2. Never drink the tap water, including ice. In some countries, even your average tourist restaurant may not be filtering water to make ice, so always ask, or play it safe and avoid ice altogether. If you can, bring your own water bottle from home, as many hotels offer filtered water for fill-ups–that way you’ll save money and decrease plastic waste.

3. Choose established venues, or eat where lots of locals are eating–and try to visit during peak times of the day. Use websites, guidebooks, and blogs to research what street vendors have been around for a long time, are consistently visited by non-locals without issue, and are generally popular. When in doubt, follow the local crowds, as they’re only going to eat where the food is good and fresh–where there are lots of customers, there will be lots of turnover behind the scenes. For the same reason, avoid street stands at odd hours when it’s more likely the food has been sitting out for too long.

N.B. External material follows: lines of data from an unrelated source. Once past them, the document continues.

(* ===== verification/PublishTheorems.v ===== *)
(** * The workflow kernel: theorems

    A case is executed under exactly the contract that it discovers and the plan
    that the contract compiles to, and the report that is published is the one
    that execution gives.

    ** Publishing workflow reports: theorems

    Whatever call to the file system fails, the directory of a version is the one
    that was there, or absent, or complete; what was there before is kept; and the
    result of a run of [support-demo] is authorized by the policies of its case. *)
From Stdlib Require Import Ascii String.
From S2P Require Import Prelude Sha256 Json JsonText Canonical JsonSpec JsonFacts CanonicalFacts PyStr PyConv.
From S2P Require Import CheckTheorems Support Workflow Publish SupportTheorems.

Section Workflow.
Context `{Rfc8785} `{Unicode} `{!Rfc8785Laws}.

(** ** Verified contracts and plans *)

Lemma verify_true c contract :
  verify c contract = Ok true <-> discover c = Ok contract /\ is_ok (canonical_json_bytes (contract_dict contract)) = true.
Proof.
  unfold verify. split.
  - intros (expected & E & Ev)%bind_Ok. destruct expected as [expected|]; [|done].
    apply try_except_Ok in E as [E|(? & _ & _ & [=])]. apply bind_Ok in E as (d & Ed & [= ->]).
    destruct (bool_decide _) eqn:Eb; [|done]. apply bool_decide_eq_true in Eb as ->.
    apply bind_Ok in Ev as (b & -> & _). done.
  - intros [-> Hb]. cbn. rewrite bool_decide_eq_true_2 by done.
    destruct (canonical_json_bytes _) as [b|]; [|done]. cbn. by rewrite String.eqb_refl.
Qed.

Lemma plan_payload_digest contract_digest input nodes digest :
  canonical_digest (JObj
    [("contract_digest", JStr contract_digest); ("input_digest", JStr input);
     ("nodes", JArr (map node_dict nodes)); ("schema_version", JStr "1.0.0")]%string)
  = canonical_digest (plan_payload
      {| wp_schema_version := "1.0.0"; wp_contract_digest := contract_digest; wp_input_digest := input;
         wp_nodes := nodes; wp_plan_digest := digest |}).
Proof.
  apply canonical_order. clear. unfold plan_payload.
  cbn [jcanon map fst snd wp_schema_version wp_contract_digest wp_input_digest wp_nodes].
  generalize (map jcanon (map node_dict nodes)). vm_compute. reflexivity.
Qed.
(* ===== verification/SupportDemo.v ===== *)
(** * Visible support cases: a concrete run

    A corpus of one case whose stronger policy grants a refund, run from the text
    of the corpus to the published report, with the theorems at that run. *)
From Stdlib Require Import Ascii String.
From S2P Require Import Prelude Sha256 Json JsonText PyStr PyConv Canonical JsonSpec CanonicalFacts.
From S2P Require Import AcceptanceTheorems CheckTheorems Support SupportTheorems Workflow PublishTheorems.
From S2P Require Import Publish PublishTheorems.

#[local] Existing Instance ascii_unicode.

Section Demo.
Local Open Scope string_scope.

Definition value_of {A} (default : A) (r : res A) : A := match r with Ok a => a | Raise _ => default end.

Definition proof_fact : VisibleFact := {| vf_fact_id := "F1"; vf_text := "The parcel never arrived."; vf_source_id := "carrier" |}.
Definition window_fact : VisibleFact := {| vf_fact_id := "F2"; vf_text := "The order is 40 days old."; vf_source_id := "orders" |}.
Definition no_rule : PolicyRule := Build_PolicyRule "" "" 0 "" "" "" "" "".
Definition refund_rule : PolicyRule := Eval vm_compute in
  value_of no_rule (create_policy_rule "P1" "Lost parcels are refunded." 10 "refund" proof_fact "").
Definition reject_rule : PolicyRule := Eval vm_compute in
  value_of no_rule (create_policy_rule "P2" "Late claims are rejected." 5 "reject" window_fact "").
Definition demo_case : SupportCase := {|
  sc_case_id := "case-1"; sc_split := "development"; sc_ticket_text := "Where is my parcel?";
  sc_facts := [proof_fact; window_fact]; sc_policies := [reject_rule; refund_rule]; sc_product_constraints := [] |}.
Definition demo_corpus : string :=
  json_dumps (JObj [("schema_version", JStr "1.0.0"); ("cases", JArr [case_dict demo_case])]).

Definition no_contract : DecisionContract := Build_DecisionContract "" "" "" "" "" "" [] [] [] "".
Definition refund_contract : DecisionContract := Eval vm_compute in value_of no_contract (discover demo_case).
Definition refund_plan : ExecutableWorkflowPlan := Eval vm_compute in
  value_of (Build_ExecutableWorkflowPlan "" "" "" [] "") (compile_workflow refund_contract).
Definition refund_report : WorkflowReport := Eval vm_compute in
  value_of (Build_WorkflowReport "" "" "" "" "" "" "" "" [] [] false "")
    (report_of demo_case refund_contract refund_plan (dc_input_digest refund_contract)).

(** Fresh names that are longer than every name in use. *)
Definition longer_name (prefix : string) (used : gset string) : string := prefix +:+ String.concat "" (elements used) +:+ "x".
Definition disk (fault : io_call -> option exn) : publish_env :=
  {| fault := fault; fresh_name := longer_name; written_before_fault := "partial" |}.
Definition working_disk : publish_env := disk (fun _ => None).
Definition full_disk : publish_env :=
  disk (fun c => match c with WriteTemporary name => if String.eqb name markdown_name then Some (OSError "No space left") else None
                 | _ => None end).

Lemma concat_length (l : list string) x : x ∈ l -> (String.length x <= String.length (String.concat "" l))%nat.
Proof.
  induction l as [|y l IH]; [by intros []%not_elem_of_nil|]. intros [->|Hx]%elem_of_cons; destruct l as [|z l]; cbn [String.concat].
  - done.
  - rewrite sapp_length. lia.
  - by apply not_elem_of_nil in Hx.
  - specialize (IH Hx). rewrite !sapp_length. cbn [String.concat] in IH. lia.
Qed.
Lemma longer_fresh prefix used : longer_name prefix used ∉ used /\ startswith (longer_name prefix used) prefix = true.
Proof.
  split; [|apply startswith_app]. intros Hin. apply elem_of_elements, concat_length in Hin. unfold longer_name in Hin.
  rewrite !sapp_length in Hin. cbn [String.length] in Hin. lia.
Qed.

#[local] Abbreviation demo_run e := (_cmd_run e (Ok demo_corpus) None ∅).

Lemma demo_loads : load_visible_cases (Ok demo_corpus) = Ok [demo_case].
Proof. vm_compute. reflexivity. Qed.
Lemma demo_discovers : discover demo_case = Ok refund_contract.
Proof. vm_compute. reflexivity. Qed.
Lemma demo_publishes : fst (demo_run working_disk) = Ok (0, refund_report).
Proof. vm_compute. reflexivity. Qed.

(** The plan of the run, and its report. *)
Lemma demo_executes :
  exists plan, compile_workflow refund_contract = Ok plan /\
    execute_workflow demo_case refund_contract plan = Ok refund_report.
Proof.
  destruct (run_Ok working_disk (Ok demo_corpus) None ∅ 0 refund_report (snd (demo_run working_disk)))
    as (cases & c & contract & plan & _ & _ & Hl & Hc & _ & Hd & Hp & He & _).
  { rewrite <- demo_publishes. apply surjective_pairing. }
  rewrite demo_loads in Hl. injection Hl as <-. apply list_elem_of_singleton in Hc as ->.
  rewrite demo_discovers in Hd. injection Hd as <-. eauto.
Qed.
Lemma demo_evaluates : evaluate_cases [demo_case] = Ok [(demo_case, refund_contract, refund_report)].
Proof.
  destruct demo_executes as (plan & Hp & He). unfold evaluate_cases. cbn [res_mapM]. rewrite demo_discovers. cbn [mbind res_bind].
  rewrite Hp. cbn [mbind res_bind]. by rewrite He.
Qed.

Lemma demo_case_ok : case_ok demo_case.
Proof. destruct (load_ok _ _ demo_loads) as (_ & Hall & _). by apply Forall_cons in Hall as [? _]. Qed.

Lemma demo_decides : decides demo_case refund_rule.
Proof.
  split; [apply list_elem_of_further, list_elem_of_here|].
  intros q [->|[->|[]%not_elem_of_nil]%elem_of_cons]%elem_of_cons; vm_compute; discriminate.
Qed.

Lemma discovery_follows_policies_witness :
  dc_selected_action refund_contract = pr_action refund_rule /\ "P1" ∈ dc_action_rule_refs refund_contract.
Proof.
  destruct (discovery_follows_policies demo_case refund_contract demo_case_ok demo_discovers)
    as (Hr & _ & Ha & _). split.
  - apply Ha; [exact demo_decides|]. intros q [Hq Hmax].
    assert (q = reject_rule \/ q = refund_rule) as [->| ->] by set_solver; [|reflexivity].
    exfalso. specialize (Hmax refund_rule (proj1 demo_decides)). vm_compute in Hmax. by apply Hmax.
  - apply Hr. exists refund_rule. split; [exact demo_decides|reflexivity].
Defined.

Lemma discovery_decides_witness :
  (exists d, discover demo_case = Ok d) \/ exists v x, canonical_digest v = Raise x /\ discover demo_case = Raise x.
Proof. exact (discovery_decides demo_case demo_case_ok). Defined.

Lemma execution_iff_witness :
  exists plan, compile_workflow refund_contract = Ok plan /\
    report_of demo_case refund_contract plan (dc_input_digest refund_contract) = Ok refund_report.
Proof.
  destruct demo_executes as (plan & Hp & He). exists plan. split; [exact Hp|].
  exact (proj2 (proj2 (proj2 (proj1 (execution_iff demo_case refund_contract plan refund_report demo_case_ok) He)))).
Defined.

Lemma report_digest_names_report_witness :
  refund_report = refund_report \/ text_collision (report_body refund_report) (report_body refund_report).
Proof.
  destruct demo_executes as (plan & _ & He). exact (report_digest_names_report _ _ _ _ _ _ _ _ He He eq_refl).
Defined.

Lemma publication_is_atomic_witness :
  published "v" "json" "page" ∅ (snd (publish full_disk "v" "json" "page" ∅)) (fst (publish full_disk "v" "json" "page" ∅)).
Proof.
  exact (proj1 (publication_is_atomic full_disk longer_fresh "v" "json" "page" ∅ _ _ eq_refl (surjective_pairing _))).
Defined.

Lemma no_unsupported_action_witness : unsafe [(demo_case, refund_contract, refund_report)] = 0%nat.
Proof. exact (no_unsupported_action _ _ _ _ demo_loads (fun c Hc => Hc) demo_evaluates). Defined.

Lemma support_run_publishes_witness :
  exists d, snd (demo_run working_disk) !! version_of refund_report = Some d /\
    d !! markdown_name = Some (markdown refund_report).
Proof.
  destruct (support_run_publishes working_disk longer_fresh (Ok demo_corpus) None ∅ 0 refund_report (snd (demo_run working_disk)))
    as (cases & c & contract & plan & _ & _ & _ & _ & _ & _ & _ & _ & bytes & d & _ & Hd & [_ Hm] & _).
  - rewrite <- demo_publishes. apply surjective_pairing.
  - exists d. split; [exact Hd|exact Hm].
Defined.
End Demo.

4. Avoid raw, unpeeled fruits and vegetables. If it has a thick skin, however–like bananas, mangoes, cucumbers-or if you can wash it off with your own filtered water (say, an apple), it’s fine to eat. You can do without cold salads on your trip, but don’t forgo all healthy fruits and veggies–you may end up upsetting your stomach if you limit yourself to meats and carbs! And remember: Cooked vegetables are generally just fine. Strive for a somewhat balanced diet.

5. Always wash your hands before eating. The importance of this cannot be understated. On the street you likely won’t find a sink and soap, so always carry antibacterial hand gel with you.

6. Be prepared. Take care to travel with a good first-aid kit that includes, among other items, oral rehydration salts, antacids, and antidiarrheals. But don’t reach for the latter at the first sign of a problem–often a bad stomach bout only requires time, rest, bland foods, and lots of fluids. It also pays to research what local food to ask for if you do fall ill, as the local remedy is often both tastier and more effective than plain toast and chicken broth! Depending on where you’re going, you may want to ask your doctor about traveling with a dose of antibiotics (and instructions on when to take them) just in case.

The most memorable and delicious travel experiences often come at the hand of a street-food vendor. Don’t let fear prevent you from digging in–the responsible way.